FORGIVENESS STARTS with refusing to rehearse the hurt continually. …
One way to stop rehashing an offense is to substitute prayer for negative thoughts. Such prayer embodies ancient Christian wisdom about how our inner world gets distorted and about how to straighten it out. We find these brief prayers in many places: favorite hymns, biblical passages, treasured saying, or names for God. They can be very simple: “God, help me.” “God, fill me with your love.” “Spirit of Jesus, free me.”
If no prayers of your own occur to you, try breathing in and out as you speak these phrases from the Psalms:
“Have mercy on me, O God,
according to your steadfast love.” (Psalm 51:1)
“God is our refuge and strength,
a very present helpp in trouble.” (Psalm 46:1)
“Create in me a clean heart, O God,
and put a new and right spirit within me.” (Psalm 51:10)

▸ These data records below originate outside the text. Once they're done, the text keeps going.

(** * The bridge server's request/response correlation engine

    A shallow embedding of [bridge_server/server.js]: the [BridgeServer]
    object (its [extensionSocket] slot and its [pendingRequests] Map), the
    handlers it installs on the WebSocket server and on each socket, and
    [executeCommand] / [handleExtensionMessage].  Node runs every handler to
    completion on one thread, so a run of the server is a sequence of
    handler invocations; the model is a step function over such events. *)

From stdpp Require Import base option strings list gmap pretty sorting.

Set Warnings "-register-all".

(** ** JSON values

    Request bodies and WebSocket frames reach the code already parsed
    ([express.json()], [JSON.parse]).  Objects are finite maps from property
    names to values; numbers are carried opaquely (the code never computes
    with them). *)

Inductive json : Type :=
  | JNull
  | JBool (b : bool)
  | JNum (n : Z)
  | JStr (s : string)
  | JArr (items : list json)
  | JObj (fields : gmap string json).

(** [const { id } = message]: reading property [id].  [None] is
    [undefined]; [null] has no properties at all and the read throws. *)
Inductive completion (A : Type) : Type :=
  | Normal (a : A)
  | Throw (what : string).
Arguments Normal {A} a.
Arguments Throw {A} what.

Definition destructure_id (message : json) : completion (option json) :=
  match message with
  | JNull => Throw "TypeError"
  | JObj fields => Normal (fields !! "id")
  | _ => Normal None
  end.

(** [...command]: the own enumerable properties copied by object spread.
    Arrays contribute their elements under their indices, strings their
    characters, the other primitives and [null] nothing. *)
Definition own_props (v : json) : gmap string json :=
  match v with
  | JObj fields => fields
  | JArr items => list_to_map (imap (λ i x, (pretty i, x)) items)
  | JStr s =>
      list_to_map
        (imap (λ i c, (pretty i, JStr (String c EmptyString)))
              (String.list_ascii_of_string s))
  | _ => ∅
  end.

(** [{ id, ...command }]: [id] is written first, then every property of
    [command] is copied over it, so a property of [command] named [id]
    replaces the one just written. *)
Definition spread_after_id (id : string) (command : json) : json :=
  JObj (own_props command ∪ {[ "id" := JStr id ]}).

(** The four results the server builds itself. *)
Definition failure (error : string) : json :=
  JObj {[ "success" := JBool false; "error" := JStr error ]}.

Definition not_connected : json := failure "Extension not connected".
Definition request_timeout : json := failure "Request timeout".
Definition send_failed : json := failure "Failed to send to extension".
Definition extension_disconnected : json := failure "Extension disconnected".

(** ** JavaScript [Map] with string keys

    Entries are kept in insertion order, which is the order [forEach]
    visits them in; [set] on a present key keeps the entry's position. *)
Module JsMap.
Section Ops.
Context {V : Type}.

Fixpoint get (k : string) (m : list (string * V)) : option V :=
  match m with
  | [] => None
  | (k', v) :: m' => if decide (k' = k) then Some v else get k m'
  end.

Definition has (k : string) (m : list (string * V)) : bool :=
  match get k m with Some _ => true | None => false end.

Fixpoint set (k : string) (v : V) (m : list (string * V)) : list (string * V) :=
  match m with
  | [] => [(k, v)]
  | (k', v') :: m' =>
      if decide (k' = k) then (k', v) :: m' else (k', v') :: set k v m'
  end.

Fixpoint delete (k : string) (m : list (string * V)) : list (string * V) :=
  match m with
  | [] => []
  | (k', v) :: m' =>
      if decide (k' = k) then delete k m' else (k', v) :: delete k m'
  end.

Definition size (m : list (string * V)) : nat := length m.

Definition clear (m : list (string * V)) : list (string * V) := [].

End Ops.
End JsMap.

(** ** Server state and its environment *)

(** A socket object handed to the [connection] handler. *)
Definition socket := nat.

(** The [resolve] function of the Promise made by the n-th call of
    [executeCommand]. *)
Definition waiter := nat.

(** A callback armed by [setTimeout]; the closure captures [id] and
    [resolve]. *)
Record timer : Type := mkTimer {
  due : N;
  timer_id : string;
  timer_resolve : waiter;
}.

Record state : Type := mkState {
  (* fields of the BridgeServer object *)
  extensionSocket : option socket;
  pendingRequests : list (string * waiter);
  (* the runtime around it *)
  clients : list socket;           (* sockets whose close event is still to come *)
  uuid_calls : nat;                (* calls of uuidv4() made so far *)
  promises : nat;                  (* Promises made by executeCommand so far *)
  timers : list timer;             (* setTimeout callbacks not yet run *)
  clock : N;                       (* milliseconds *)
  settled : list (waiter * json);  (* calls of resolve functions, oldest first *)
  outbox : list (socket * json);   (* messages accepted by ws.send, oldest first *)
}.

(** [new BridgeServer()] *)
Definition init : state :=
  mkState None [] [] 0 0 [] 0%N [] [].

Definition with_socket (x : option socket) (s : state) : state :=
  mkState x (pendingRequests s) (clients s) (uuid_calls s) (promises s)
          (timers s) (clock s) (settled s) (outbox s).

Definition with_pending (m : list (string * waiter)) (s : state) : state :=
  mkState (extensionSocket s) m (clients s) (uuid_calls s) (promises s)
          (timers s) (clock s) (settled s) (outbox s).

Definition with_clients (l : list socket) (s : state) : state :=
  mkState (extensionSocket s) (pendingRequests s) l (uuid_calls s) (promises s)
          (timers s) (clock s) (settled s) (outbox s).

Definition with_timers (l : list timer) (s : state) : state :=
  mkState (extensionSocket s) (pendingRequests s) (clients s) (uuid_calls s)
          (promises s) l (clock s) (settled s) (outbox s).

Definition with_clock (t : N) (s : state) : state :=
  mkState (extensionSocket s) (pendingRequests s) (clients s) (uuid_calls s)
          (promises s) (timers s) t (settled s) (outbox s).

(** Calling a Promise's [resolve] with a value. *)
Definition resolve (w : waiter) (r : json) (s : state) : state :=
  mkState (extensionSocket s) (pendingRequests s) (clients s) (uuid_calls s)
          (promises s) (timers s) (clock s) (settled s ++ [(w, r)]) (outbox s).

(** [new Promise(...)] *)
Definition new_promise (s : state) : waiter * state :=
  (promises s,
   mkState (extensionSocket s) (pendingRequests s) (clients s) (uuid_calls s)
           (S (promises s)) (timers s) (clock s) (settled s) (outbox s)).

Prayers like these turn our attention away from the hurt and the offending family member. They bring about inner stillness, replacing negative thinking with hopeful words of faith. They draw us toward God’s perspective and remind us that we need God’s help to stop clinging to injuries.
– Kathleen Fischer
Forgiving Your Family
From pages 57-58 of Forgiving Your Family: A Journey to Healing by Kathleen Fischer. Copyright © 2005 by Kathleen Fischer. All rights reserved. Used by permission of Upper Room Books. http://bookstore.upperroom.org/ Learn more about or purchase this book.
Which short prayer above speaks to you? Share your thoughts.
He said to him the third time, “Simon son of John, do you love me?” Peter felt hurt because he said to him the third time, “Do you love me?” And he said to him, “Lord, you know everything; you know that I love you.” Jesus said to him, “Feed my sheep.”
John 21:17, NRSV
This Week: pray those who have no home. Submit your prayer to The Upper Room Living Prayer Center or share it in the comment section below.
Did You Know?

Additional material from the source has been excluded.